Ryanair has cut its full-year profit guidance by 12 percent, blaming higher oil prices, strikes and weaker fares.
The low-cost carrier had predicted it would make a profit of between €1.25bn and €1.35bn, in the 2019 financial year but now says it will be from €1.10bn to €1.20bn.
It blamed lower traffic and weaker fares caused by two days of coordinated industrial action in Germany, Holland, Belgium, Spain and Portugal as well as the ongoing impact on customer confidence of strike threats.
The strikes had also resulted in higher costs due to European Union rules for delayed and canceled flights.
Adding to this was the increased cost of about 10 percent of fuel which remained unhedged and a fuel bill now expected to be €460m higher than last year.

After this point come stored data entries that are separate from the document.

(** * River Run: the persistence and reconciliation layer of riverrun.py

    A shallow embedding of [DatabaseManager] (the SQLite-backed entity
    store), of the import/export handlers and the search filter of
    [MainWindow] and of the attachment handlers of [FileAttachmentWidget],
    followed by the properties of the specification stated against them
    and by further properties of the same code.

    Modelling conventions.
    - A Python value that can come out of [json.load] or out of a
      [sqlite3.Row] is a [Py.value].  An int is unbounded.  A float is
      what it is worth (not a number, an infinity, or a dyadic rational)
      together with its [repr] text and with the text SQLite renders it
      with; none of the modelled code computes with floats.
    - A str is kept as its UTF-8 text, so that equality, concatenation,
      search and the byte order of SQLite's BINARY collation are those of
      the str.  [str.lower] and [str.strip] are not defined here: they are
      the two operations of the class [Py.Unicode], and every general
      property holds for whatever they compute.  The concrete scenarios
      are made of ASCII text, on which the two methods are
      [Py.ascii_text].  No property depends on [len] of a str.
    - A raised exception is the [Raise] case of [Py.result]; a handler
      that catches it is a [match] on that case.
    - A table is the list of its rows in rowid order.  AUTOINCREMENT is the
      per-table counter of [sqlite_sequence]; a table that runs out of
      rowids is not modelled.
    - [Sql.bind] is the binding of one parameter: it refuses a list or a
      dict, refuses an int beyond 64 bits, and stores a float that is not
      a number as NULL.  A row id passed as an argument of its own
      ([river_id], [trip_id]) is one the application read from the store
      and is bound without a check.
    - Column affinity is modelled for TEXT columns (a number bound to them
      is stored as text); the conversions of INTEGER, REAL and DATE
      columns are not modelled, a value bound to them is stored as
      bound.
    - CURRENT_TIMESTAMP is an argument of each statement that reads it.
    - A statement fails on a parameter it cannot bind or on a constraint;
      I/O errors of SQLite are not modelled.
    - The widgets are not modelled.  The three calls that refresh the
      views at the end of [import_data] are the operation of the class
      [MainWindow.Views]: they read the store and may raise.
    - The file system is a map from paths to file contents.
      [shutil.copy2] and [os.remove] take effect at once or raise;
      directories are not modelled, and of permissions only a file that
      cannot be deleted. *)

From Stdlib Require Import ZArith List String Ascii Bool Lia DecimalString DecimalZ Permutation Sorted.
From stdpp Require Import base gmap sets strings list.
(** X9.  Distinct UUIDs give distinct identifiers: the hexadecimal form
    determines the UUID, so two components have the same [unique_id]
    exactly when their UUIDs are the same, and then also the same [text_id]
    and [toast_id]; the text and the toast of one component never share an
    identifier. *)
Theorem unique_id_injective (r1 r2 : Z) :
  (unique_id r1 = unique_id r2 <-> uuid4 r1 = uuid4 r2)
  /\ (text_id (unique_id r1) = text_id (unique_id r2)
      <-> uuid4 r1 = uuid4 r2)
  /\ text_id (unique_id r1) <> toast_id (unique_id r2).
Proof.
  assert (Hinj : unique_id r1 = unique_id r2 -> uuid4 r1 = uuid4 r2).
  { intros H.
    rewrite !dashes_removed in H.
    unfold hex in H.
    destruct (hex_pad_inj 32 (uuid4 r1) (uuid4 r2) "" "" eq_refl H)
      as [_ Hm].
    change (16 ^ Z.of_nat 32)%Z with (2 ^ 128)%Z in Hm.
    now rewrite !uuid4_range in Hm. }
  split; [|split].
  - split; [exact Hinj|]. unfold unique_id. now intros ->.
  - split; [|unfold unique_id; now intros ->].
    unfold text_id. intros H. apply Hinj.
    simpl in H. now injection H.
  - unfold text_id, toast_id. simpl. discriminate.
Qed.

(** * The script as a whole *)





(** X12.  The dict display [{**a, **b}] of line 47 in general: for two
    dictionaries, each with distinct keys, the merge has the keys of [a] in
    their order followed by the keys of [b] that [a] lacks, no key twice,
    and looking a key up gives the entry of [b] when [b] has one, the entry
    of [a] otherwise.  A type-specific field named like a core field would
    replace its descriptor and keep its place. *)
Theorem merge_overrides {V : Type} (a b : Dict.t V) :
  NoDup (Dict.keys a) -> NoDup (Dict.keys b) ->
  Dict.keys (Dict.merge a b)
  = (Dict.keys a ++ filter (fun k => negb (Dict.mem k a)) (Dict.keys b))%list
  /\ NoDup (Dict.keys (Dict.merge a b))
  /\ forall k,
       Dict.get k (Dict.merge a b)
       = match Dict.get k b with
         | Some v => Some v
         | None => Dict.get k a
         end.
Proof.
  intros Ha Hb. split; [now apply merge_keys|].
  split; [now apply merge_nodup|]. intros k. now apply merge_get.
Qed.

Lemma merge_overrides_witness :
  let a := [("name", 1); ("stat", 2)] in
  let b := [("stat", 3); ("delimiter", 4)] in
  NoDup (Dict.keys a) /\ NoDup (Dict.keys b)
  /\ Dict.keys (Dict.merge a b) = ["name"; "stat"; "delimiter"]
  /\ Dict.get "stat" (Dict.merge a b) = Some 3.
Proof.
  intros a b.
  assert (Ha : NoDup (Dict.keys a))
    by (apply distinct_NoDup; reflexivity).
  assert (Hb : NoDup (Dict.keys b))
    by (apply distinct_NoDup; reflexivity).
  split; [exact Ha|]. split; [exact Hb|].
  destruct (merge_overrides a b Ha Hb) as (Hk & _ & Hg).
  split; [rewrite Hk; reflexivity | rewrite Hg; reflexivity].
Defined.


(** X13.  What the box shows is what is stored.  For a string field the
    user did not touch, the text the widget shows and the entry stored are
    the same default: a callable default is called once per pass, not once
    for the page and once for the document.  The entry is stored when that
    default is not empty or the field is optional. *)
Theorem untouched_default_stored e ct key meta w :
  Meta.type meta = Some "string" ->
  typed (user e) key = None ->
  exists d ph w1,
    render_field e ct key meta w = Ok (tt, w1)
    /\ screen w1 = (screen w ++ [TextInput key d ph])%list
    /\ (d <> "" \/ Meta.optional meta = Some true ->
        Dict.get key (output w1) = Some d)
    /\ (d = "" -> Meta.optional meta <> Some true ->
        output w1 = output w).
Proof.
  intros Hty Ht.
  unfold render_field, prompt, bind, item, ret. rewrite Hty.
  destruct (eval_default_shape e meta w) as (d & w0 & -> & Ho & Hs).
  simpl. unfold st_text_input, display, bind, ret. rewrite Ht.
  exists d, match Meta.placeholder meta with Some p => p | None => "" end.
  destruct (included meta (Some d)) eqn:Hi.
  - unfold store. eexists. split; [reflexivity|]. simpl.
    split; [now rewrite Hs|]. split.
    + intros _. apply get_set_same.
    + intros -> Hopt. exfalso. apply included_rule in Hi.
      destruct Hi as [(s & [= <-] & Hne) | (Hopt' & _)]; congruence.
  - eexists. split; [reflexivity|]. simpl.
    split; [now rewrite Hs|]. split.
    + intros Hc. exfalso.
      assert (Hr : rule meta (Some d)).
      { destruct Hc as [Hne | Hopt].
        - left. exists d. split; [reflexivity | exact Hne].
        - destruct d; [right; split; auto|].
          left. eexists. split; [reflexivity | discriminate]. }
      apply included_rule in Hr. congruence.
    + intros _ _. exact Ho.
Qed.

Lemma untouched_default_stored_witness :
  let meta := with_default (Callable fresh_id)
                (with_optional true (field "string")) in
  Meta.type meta = Some "string"
  /\ typed (user demo_env) "id" = None
  /\ exists d ph w1,
       render_field demo_env "postproc_results" "id" meta form_start
       = Ok (tt, w1)
       /\ screen w1 = (screen form_start ++ [TextInput "id" d ph])%list
       /\ Dict.get "id" (output w1) = Some d.
Proof.
  intros meta. split; [reflexivity|]. split; [reflexivity|].
  destruct (untouched_default_stored demo_env "postproc_results" "id" meta
              form_start eq_refl eq_refl)
    as (d & ph & w1 & H1 & H2 & H3 & _).
  exists d, ph, w1. repeat split; auto.
Defined.

(** A run of literal characters followed by the rest of a pattern. *)
Lemma matchHere_chars kw q : forall prev s n,
  matchHere (map Chr kw ++ q) prev s = Some n
  <-> exists mid rest m,
        s = mid ++ rest /\ sameIgnoringCase kw mid
        /\ matchHere q (lastOr prev mid) rest = Some m /\ n = length kw + m.
Proof.
  induction kw as [| c kw IH]; intros prev s n; simpl.
  - split.
    + intros H; exists [], s, n; repeat split; trivial; constructor.
    + intros [mid [rest [m [-> [Hf [Hm ->]]]]]].
      inversion Hf; subst; assumption.
  - destruct s as [| d s].
    + split; [discriminate |].
      intros [mid [rest [m [Hs [Hf _]]]]].
      inversion Hf; subst; discriminate Hs.
    + unfold eqc; destruct (canonicalize c =? canonicalize d)%N eqn:E.
      * apply N.eqb_eq in E.
        destruct (matchHere (map Chr kw ++ q) (Some d) s) as [k |] eqn:Ek; simpl; split.
        -- intros H; injection H as <-.
           apply IH in Ek as [mid [rest [m [-> [Hf [Hm ->]]]]]].
           exists (d :: mid), rest, m; repeat split; trivial.
           now constructor.
        -- intros [mid [rest [m [Hs [Hf [Hm ->]]]]]].
           inversion Hf as [| ? d' ? mid' _ Hf']; subst.
           injection Hs as <- ->.
           assert (Ek' : matchHere (map Chr kw ++ q) (Some d) (mid' ++ rest)
                         = Some (length kw + m)).
           { apply IH; exists mid', rest, m; repeat split; trivial. }
           congruence.
        -- discriminate.
        -- intros [mid [rest [m [Hs [Hf [Hm ->]]]]]].
           inversion Hf as [| ? d' ? mid' _ Hf']; subst.
           injection Hs as <- ->.
           assert (Ek' : matchHere (map Chr kw ++ q) (Some d) (mid' ++ rest)
                         = Some (length kw + m)).
           { apply IH; exists mid', rest, m; repeat split; trivial. }
           congruence.
      * apply N.eqb_neq in E; split; [discriminate |].
        intros [mid [rest [m [Hs [Hf _]]]]].
        inversion Hf as [| ? d' ? mid' Hc _]; subst.
        injection Hs as <- _; contradiction.
Qed.

(** A match of the keyword pattern: a word boundary, the keyword up to
    case, a word boundary. *)
Lemma matchHere_keyword kw prev s :
  matchHere (keywordPattern kw) prev s <> None
  <-> boundary prev s = true
      /\ exists mid rest,
           s = mid ++ rest /\ sameIgnoringCase kw mid
           /\ boundary (lastOr prev mid) rest = true.
Proof.
  unfold keywordPattern; cbn [matchHere].
  destruct (boundary prev s); [| split; [congruence | intros [H _]; discriminate H]].
  split.
  - intros H; split; trivial.
    destruct (matchHere (map Chr kw ++ [WordBoundary]) prev s) as [n |] eqn:E;
      [| congruence].
    apply matchHere_chars in E as [mid [rest [m [-> [Hf [Hm _]]]]]].
    exists mid, rest; repeat split; trivial.
    simpl in Hm; destruct (boundary (lastOr prev mid) rest); [reflexivity | discriminate].
  - intros [_ [mid [rest [-> [Hf Hb]]]]].
    assert (E : matchHere (map Chr kw ++ [WordBoundary]) prev (mid ++ rest)
                = Some (length kw + 0)).
    { apply matchHere_chars; exists mid, rest, 0; repeat split; trivial.
      simpl; now rewrite Hb. }
    congruence.
Qed.

(** ** Whole words *)

Lemma isWordChar_canonical a : isWordChar a = wordCode (canonicalize a).
Proof. destruct a as [[] [] [] [] [] [] [] []]; reflexivity. Qed.

Lemma same_canonical_word a b :
  canonicalize a = canonicalize b -> isWordChar a = isWordChar b.
Proof. intros H; now rewrite !isWordChar_canonical, H. Qed.

Lemma sameIgnoringCase_head kw mid :
  sameIgnoringCase kw mid -> wordish (hd_error kw) = wordish (hd_error mid).
Proof.
  intros [| c d kw' mid' H _]; trivial.
  simpl; now apply same_canonical_word.
Qed.

Lemma sameIgnoringCase_last kw mid :
  sameIgnoringCase kw mid ->
  forall p q, wordish p = wordish q ->
              wordish (lastOr p kw) = wordish (lastOr q mid).
Proof.
  induction 1 as [| c d kw' mid' H _ IH]; intros p q Hpq; simpl; trivial.
  apply IH; simpl; now apply same_canonical_word.
Qed.

Lemma sameIgnoringCase_nonempty kw mid :
  sameIgnoringCase kw mid -> kw <> [] -> mid <> [].
Proof. intros [| c d kw' mid' Hc Hr] Hne; congruence. Qed.

Lemma lastOr_nonempty p q s : s <> [] -> lastOr p s = lastOr q s.
Proof. destruct s; [congruence | reflexivity]. Qed.

Lemma hd_error_app_nonempty (s t : str) : s <> [] -> hd_error (s ++ t) = hd_error s.
Proof. destruct s; [congruence | reflexivity]. Qed.

Lemma wordEdged_nonempty kw : wordEdged kw -> kw <> [].
Proof. intros [H _] ->; discriminate H. Qed.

“While we successfully managed five strikes by 25 percent of our Irish pilots this summer, two recent coordinated strikes by cabin crew and pilots across five EU countries has affected passenger numbers (through flight cancellations), close in bookings and yields (as we re-accommodate disrupted passengers), and forward airfares into Q3,” Ryanair boss Michael O’Leary said.
“While we regret these disruptions, we have on both strike days operated over 90 percent of our schedule.
“However, customer confidence, forward bookings and Q3 fares has been affected, most notably over the Oct school mid-terms and Christmas, in those five countries where unnecessary strikes have been repeated.”
The airline had expected stronger third-quarter fares but said it was now predicting send-half fares would be down 2 percent as opposed to its previous prediction that they would remain flat.
Ryanair also announced it would trim its winter 2018 capacity by about 1 percent.
The cuts will take effect from Monday, November 5 and will see the closure of bases in Eindhoven and Bremen.
However, most routes to the two destinations would continue to be serviced by overseas or non-German aircraft, Ryanair said.
Ryanair recognized unions in 2017 but staff in a number of countries have complained about the company work practices based on Irish contracts and law.